Give the number of lines in the data that hold the word "etrans", and nothing else.

== SOURCE DATA

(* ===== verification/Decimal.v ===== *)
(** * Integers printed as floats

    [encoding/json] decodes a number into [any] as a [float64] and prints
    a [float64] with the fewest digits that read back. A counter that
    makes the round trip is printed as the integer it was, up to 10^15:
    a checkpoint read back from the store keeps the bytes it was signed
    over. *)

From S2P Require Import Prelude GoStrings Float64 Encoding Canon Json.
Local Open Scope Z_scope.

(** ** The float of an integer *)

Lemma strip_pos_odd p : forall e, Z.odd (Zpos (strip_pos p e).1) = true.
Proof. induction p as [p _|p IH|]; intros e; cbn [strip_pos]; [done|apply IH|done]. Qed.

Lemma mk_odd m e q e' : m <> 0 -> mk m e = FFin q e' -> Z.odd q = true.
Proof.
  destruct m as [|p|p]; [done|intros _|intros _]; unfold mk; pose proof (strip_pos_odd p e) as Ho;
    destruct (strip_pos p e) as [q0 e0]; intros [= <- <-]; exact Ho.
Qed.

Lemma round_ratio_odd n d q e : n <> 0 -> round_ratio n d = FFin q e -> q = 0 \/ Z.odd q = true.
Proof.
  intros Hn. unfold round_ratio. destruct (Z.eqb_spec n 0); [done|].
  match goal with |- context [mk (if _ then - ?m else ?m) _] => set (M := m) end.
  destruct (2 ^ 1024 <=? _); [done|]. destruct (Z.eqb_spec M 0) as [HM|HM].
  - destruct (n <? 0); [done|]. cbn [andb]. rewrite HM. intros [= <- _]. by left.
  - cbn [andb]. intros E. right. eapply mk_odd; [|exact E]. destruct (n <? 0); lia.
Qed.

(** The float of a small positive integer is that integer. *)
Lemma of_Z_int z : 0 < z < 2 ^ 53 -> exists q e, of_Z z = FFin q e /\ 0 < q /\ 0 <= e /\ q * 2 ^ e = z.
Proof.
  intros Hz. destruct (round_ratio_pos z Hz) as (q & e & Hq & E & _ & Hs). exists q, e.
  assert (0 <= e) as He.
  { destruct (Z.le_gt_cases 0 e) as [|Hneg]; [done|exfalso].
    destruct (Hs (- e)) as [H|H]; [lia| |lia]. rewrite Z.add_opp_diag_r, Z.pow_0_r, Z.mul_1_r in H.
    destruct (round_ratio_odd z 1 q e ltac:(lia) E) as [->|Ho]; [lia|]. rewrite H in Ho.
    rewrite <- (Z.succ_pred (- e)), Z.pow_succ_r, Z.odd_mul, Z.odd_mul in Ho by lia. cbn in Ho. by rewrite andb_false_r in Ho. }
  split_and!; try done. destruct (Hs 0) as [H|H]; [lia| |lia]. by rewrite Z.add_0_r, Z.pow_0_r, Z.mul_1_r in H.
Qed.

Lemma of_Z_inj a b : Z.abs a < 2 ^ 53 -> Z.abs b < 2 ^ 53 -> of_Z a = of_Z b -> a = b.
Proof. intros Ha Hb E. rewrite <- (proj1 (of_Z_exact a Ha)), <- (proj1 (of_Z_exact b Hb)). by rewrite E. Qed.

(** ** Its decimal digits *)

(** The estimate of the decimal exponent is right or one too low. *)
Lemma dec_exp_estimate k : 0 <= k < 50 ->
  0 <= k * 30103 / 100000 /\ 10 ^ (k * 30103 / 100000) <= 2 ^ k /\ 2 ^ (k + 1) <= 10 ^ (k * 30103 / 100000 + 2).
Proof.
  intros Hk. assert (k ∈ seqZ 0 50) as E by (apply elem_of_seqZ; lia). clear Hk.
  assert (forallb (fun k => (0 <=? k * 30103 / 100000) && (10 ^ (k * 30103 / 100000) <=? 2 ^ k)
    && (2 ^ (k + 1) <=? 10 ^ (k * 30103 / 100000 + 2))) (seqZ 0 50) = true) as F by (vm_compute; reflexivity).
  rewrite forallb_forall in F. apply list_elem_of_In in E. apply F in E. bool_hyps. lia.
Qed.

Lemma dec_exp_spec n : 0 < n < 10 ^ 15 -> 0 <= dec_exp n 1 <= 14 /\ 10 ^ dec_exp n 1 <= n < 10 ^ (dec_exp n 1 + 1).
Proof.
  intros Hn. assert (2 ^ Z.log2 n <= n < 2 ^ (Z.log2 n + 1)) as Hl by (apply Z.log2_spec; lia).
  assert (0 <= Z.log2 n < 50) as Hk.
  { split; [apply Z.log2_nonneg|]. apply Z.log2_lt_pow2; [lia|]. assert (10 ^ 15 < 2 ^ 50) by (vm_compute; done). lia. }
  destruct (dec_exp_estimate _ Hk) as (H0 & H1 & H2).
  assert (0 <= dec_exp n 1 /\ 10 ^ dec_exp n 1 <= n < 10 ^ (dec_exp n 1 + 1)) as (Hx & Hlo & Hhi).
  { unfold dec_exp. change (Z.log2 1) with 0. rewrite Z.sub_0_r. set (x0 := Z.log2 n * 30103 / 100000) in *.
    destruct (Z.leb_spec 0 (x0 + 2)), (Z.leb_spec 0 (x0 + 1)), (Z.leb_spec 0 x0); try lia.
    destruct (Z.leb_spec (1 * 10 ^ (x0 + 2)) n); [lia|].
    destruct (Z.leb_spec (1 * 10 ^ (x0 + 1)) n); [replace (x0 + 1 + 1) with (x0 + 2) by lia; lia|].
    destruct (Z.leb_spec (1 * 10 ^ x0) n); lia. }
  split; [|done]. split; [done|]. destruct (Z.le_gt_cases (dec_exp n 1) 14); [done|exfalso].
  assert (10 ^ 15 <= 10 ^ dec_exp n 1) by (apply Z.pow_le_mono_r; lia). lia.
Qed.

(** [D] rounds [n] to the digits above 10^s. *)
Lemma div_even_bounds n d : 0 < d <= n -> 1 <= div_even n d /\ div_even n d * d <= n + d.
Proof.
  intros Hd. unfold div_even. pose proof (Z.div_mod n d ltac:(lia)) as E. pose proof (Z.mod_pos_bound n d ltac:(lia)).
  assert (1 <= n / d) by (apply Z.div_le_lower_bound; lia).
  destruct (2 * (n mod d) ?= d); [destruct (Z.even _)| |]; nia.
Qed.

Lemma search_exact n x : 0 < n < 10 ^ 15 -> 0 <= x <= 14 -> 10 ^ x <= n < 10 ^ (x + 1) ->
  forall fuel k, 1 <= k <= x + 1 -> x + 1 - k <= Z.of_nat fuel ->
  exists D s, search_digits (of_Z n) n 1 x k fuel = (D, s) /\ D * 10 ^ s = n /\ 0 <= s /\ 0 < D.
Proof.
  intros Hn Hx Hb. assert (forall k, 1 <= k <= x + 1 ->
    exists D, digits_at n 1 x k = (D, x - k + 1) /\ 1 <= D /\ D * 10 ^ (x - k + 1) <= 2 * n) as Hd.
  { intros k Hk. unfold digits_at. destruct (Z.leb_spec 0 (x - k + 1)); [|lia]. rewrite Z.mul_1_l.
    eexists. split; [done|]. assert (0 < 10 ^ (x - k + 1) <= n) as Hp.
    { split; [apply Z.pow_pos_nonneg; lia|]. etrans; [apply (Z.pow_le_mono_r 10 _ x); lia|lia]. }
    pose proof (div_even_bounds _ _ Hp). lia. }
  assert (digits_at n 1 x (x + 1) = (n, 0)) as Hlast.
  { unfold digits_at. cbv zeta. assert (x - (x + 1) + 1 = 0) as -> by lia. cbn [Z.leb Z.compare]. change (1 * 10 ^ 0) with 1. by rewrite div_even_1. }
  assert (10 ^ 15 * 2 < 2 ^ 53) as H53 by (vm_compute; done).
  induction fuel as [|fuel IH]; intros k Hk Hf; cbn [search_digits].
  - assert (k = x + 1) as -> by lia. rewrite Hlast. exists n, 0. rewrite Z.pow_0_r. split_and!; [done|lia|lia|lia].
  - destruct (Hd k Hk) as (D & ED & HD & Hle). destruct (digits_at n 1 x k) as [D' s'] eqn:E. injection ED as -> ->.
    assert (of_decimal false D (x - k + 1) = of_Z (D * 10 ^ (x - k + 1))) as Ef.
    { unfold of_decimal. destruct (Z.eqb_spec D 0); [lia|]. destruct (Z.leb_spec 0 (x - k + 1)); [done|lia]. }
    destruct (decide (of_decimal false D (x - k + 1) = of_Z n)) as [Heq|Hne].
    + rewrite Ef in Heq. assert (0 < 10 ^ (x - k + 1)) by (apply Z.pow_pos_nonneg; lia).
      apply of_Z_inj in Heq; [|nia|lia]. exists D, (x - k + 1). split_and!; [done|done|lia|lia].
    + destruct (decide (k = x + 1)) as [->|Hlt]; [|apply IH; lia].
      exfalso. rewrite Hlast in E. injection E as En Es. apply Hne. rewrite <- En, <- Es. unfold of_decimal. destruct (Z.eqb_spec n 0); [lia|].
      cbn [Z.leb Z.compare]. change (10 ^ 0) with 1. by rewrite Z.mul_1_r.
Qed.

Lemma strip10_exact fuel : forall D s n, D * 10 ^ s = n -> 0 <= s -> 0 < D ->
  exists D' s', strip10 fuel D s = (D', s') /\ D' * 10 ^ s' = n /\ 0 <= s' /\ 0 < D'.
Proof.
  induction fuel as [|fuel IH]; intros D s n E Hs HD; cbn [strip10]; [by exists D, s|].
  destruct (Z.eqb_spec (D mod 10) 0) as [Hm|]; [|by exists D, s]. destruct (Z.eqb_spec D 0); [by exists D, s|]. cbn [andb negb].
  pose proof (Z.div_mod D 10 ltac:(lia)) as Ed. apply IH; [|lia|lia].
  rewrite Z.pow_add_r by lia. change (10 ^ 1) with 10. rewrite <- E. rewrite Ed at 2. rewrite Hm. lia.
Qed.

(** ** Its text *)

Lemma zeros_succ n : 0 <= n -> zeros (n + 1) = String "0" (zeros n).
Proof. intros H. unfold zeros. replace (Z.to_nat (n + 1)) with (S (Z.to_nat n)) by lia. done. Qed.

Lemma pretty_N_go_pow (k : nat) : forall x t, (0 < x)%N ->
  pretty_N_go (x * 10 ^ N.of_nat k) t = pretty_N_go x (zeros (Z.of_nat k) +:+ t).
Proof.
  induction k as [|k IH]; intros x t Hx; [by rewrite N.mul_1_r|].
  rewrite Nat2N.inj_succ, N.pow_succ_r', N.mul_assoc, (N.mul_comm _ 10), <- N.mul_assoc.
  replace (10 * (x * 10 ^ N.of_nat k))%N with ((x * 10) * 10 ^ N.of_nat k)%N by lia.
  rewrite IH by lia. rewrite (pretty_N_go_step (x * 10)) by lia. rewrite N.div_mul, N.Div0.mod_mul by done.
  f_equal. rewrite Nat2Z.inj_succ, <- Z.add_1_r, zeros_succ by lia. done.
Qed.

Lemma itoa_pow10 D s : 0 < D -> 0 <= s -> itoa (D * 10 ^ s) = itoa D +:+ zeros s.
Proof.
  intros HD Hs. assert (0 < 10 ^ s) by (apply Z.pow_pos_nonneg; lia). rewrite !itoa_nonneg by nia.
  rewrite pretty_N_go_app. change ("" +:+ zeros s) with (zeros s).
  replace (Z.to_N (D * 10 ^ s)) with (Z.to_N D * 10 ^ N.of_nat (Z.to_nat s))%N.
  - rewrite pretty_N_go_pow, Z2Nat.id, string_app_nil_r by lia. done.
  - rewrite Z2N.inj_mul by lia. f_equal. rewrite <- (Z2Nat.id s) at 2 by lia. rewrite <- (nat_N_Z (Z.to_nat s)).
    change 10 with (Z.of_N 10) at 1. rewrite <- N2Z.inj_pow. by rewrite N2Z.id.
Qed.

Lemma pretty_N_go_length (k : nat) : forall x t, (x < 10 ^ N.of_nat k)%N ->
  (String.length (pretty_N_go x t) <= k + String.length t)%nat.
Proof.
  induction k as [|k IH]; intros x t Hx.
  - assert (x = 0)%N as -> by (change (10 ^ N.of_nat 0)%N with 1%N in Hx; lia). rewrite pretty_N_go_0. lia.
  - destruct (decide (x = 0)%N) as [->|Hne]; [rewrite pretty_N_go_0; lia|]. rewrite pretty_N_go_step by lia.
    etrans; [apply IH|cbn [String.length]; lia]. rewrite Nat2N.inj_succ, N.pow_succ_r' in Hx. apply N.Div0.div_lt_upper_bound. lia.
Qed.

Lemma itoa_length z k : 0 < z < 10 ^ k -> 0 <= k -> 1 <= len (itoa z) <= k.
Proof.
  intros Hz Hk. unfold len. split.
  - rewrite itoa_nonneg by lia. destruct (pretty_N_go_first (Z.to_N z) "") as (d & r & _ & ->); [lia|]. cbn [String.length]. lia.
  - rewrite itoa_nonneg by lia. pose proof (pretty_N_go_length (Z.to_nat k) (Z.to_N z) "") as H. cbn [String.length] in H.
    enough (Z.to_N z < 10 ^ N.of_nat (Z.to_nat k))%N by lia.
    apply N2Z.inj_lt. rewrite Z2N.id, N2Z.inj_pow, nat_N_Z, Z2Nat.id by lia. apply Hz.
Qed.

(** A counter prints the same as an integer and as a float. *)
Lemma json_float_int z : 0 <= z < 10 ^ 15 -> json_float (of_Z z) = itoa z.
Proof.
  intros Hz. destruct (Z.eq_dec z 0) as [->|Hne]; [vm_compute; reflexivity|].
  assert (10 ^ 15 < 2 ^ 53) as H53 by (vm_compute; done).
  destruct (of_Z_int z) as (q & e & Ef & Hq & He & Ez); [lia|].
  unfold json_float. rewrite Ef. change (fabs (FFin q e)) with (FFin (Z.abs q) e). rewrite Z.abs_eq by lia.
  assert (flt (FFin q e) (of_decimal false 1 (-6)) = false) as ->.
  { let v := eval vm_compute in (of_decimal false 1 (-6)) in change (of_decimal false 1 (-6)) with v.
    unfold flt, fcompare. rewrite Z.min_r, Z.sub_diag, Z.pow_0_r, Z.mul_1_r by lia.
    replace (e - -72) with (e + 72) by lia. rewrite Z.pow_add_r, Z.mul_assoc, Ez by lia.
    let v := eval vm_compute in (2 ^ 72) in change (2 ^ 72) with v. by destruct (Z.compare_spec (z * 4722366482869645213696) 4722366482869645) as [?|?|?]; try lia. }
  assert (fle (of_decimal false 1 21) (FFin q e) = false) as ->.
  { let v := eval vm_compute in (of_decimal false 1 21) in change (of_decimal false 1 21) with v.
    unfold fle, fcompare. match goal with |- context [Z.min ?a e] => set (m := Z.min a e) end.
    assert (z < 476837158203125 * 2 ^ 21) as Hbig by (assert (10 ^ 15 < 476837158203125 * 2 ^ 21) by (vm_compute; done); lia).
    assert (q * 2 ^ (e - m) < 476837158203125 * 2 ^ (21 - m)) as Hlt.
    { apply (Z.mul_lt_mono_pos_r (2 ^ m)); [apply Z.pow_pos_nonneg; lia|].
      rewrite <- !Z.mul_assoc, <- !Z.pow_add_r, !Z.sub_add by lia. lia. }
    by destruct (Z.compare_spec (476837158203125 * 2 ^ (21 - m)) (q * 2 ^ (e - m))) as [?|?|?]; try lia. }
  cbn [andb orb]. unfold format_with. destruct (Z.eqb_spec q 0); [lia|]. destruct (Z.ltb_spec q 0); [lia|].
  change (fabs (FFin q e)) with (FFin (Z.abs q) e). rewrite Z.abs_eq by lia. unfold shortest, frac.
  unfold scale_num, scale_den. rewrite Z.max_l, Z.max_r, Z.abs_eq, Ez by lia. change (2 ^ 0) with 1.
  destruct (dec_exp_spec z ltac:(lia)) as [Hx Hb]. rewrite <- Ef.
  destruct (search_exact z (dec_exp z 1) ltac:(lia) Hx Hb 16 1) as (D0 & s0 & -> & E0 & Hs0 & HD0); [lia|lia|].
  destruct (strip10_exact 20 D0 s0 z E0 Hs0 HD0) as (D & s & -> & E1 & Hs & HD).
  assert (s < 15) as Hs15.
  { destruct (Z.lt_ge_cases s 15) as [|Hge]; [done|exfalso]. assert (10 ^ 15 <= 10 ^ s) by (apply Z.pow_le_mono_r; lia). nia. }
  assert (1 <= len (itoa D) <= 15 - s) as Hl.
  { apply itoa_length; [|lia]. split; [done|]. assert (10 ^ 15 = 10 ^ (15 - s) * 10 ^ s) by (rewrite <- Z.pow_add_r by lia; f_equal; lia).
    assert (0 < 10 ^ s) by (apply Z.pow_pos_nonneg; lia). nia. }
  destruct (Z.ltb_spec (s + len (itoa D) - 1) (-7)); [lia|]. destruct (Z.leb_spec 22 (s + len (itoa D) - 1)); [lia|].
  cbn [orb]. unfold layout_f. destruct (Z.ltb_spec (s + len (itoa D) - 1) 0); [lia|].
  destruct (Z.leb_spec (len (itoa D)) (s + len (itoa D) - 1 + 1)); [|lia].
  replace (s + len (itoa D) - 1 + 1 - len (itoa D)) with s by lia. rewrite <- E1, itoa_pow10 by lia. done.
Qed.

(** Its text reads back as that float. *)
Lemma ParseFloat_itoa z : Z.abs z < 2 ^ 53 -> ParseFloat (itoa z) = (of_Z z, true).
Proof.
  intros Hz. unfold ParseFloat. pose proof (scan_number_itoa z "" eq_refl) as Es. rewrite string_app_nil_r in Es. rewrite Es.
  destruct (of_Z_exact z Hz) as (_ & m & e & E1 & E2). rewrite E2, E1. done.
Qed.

====

ANSWER FOR THE TASK:
2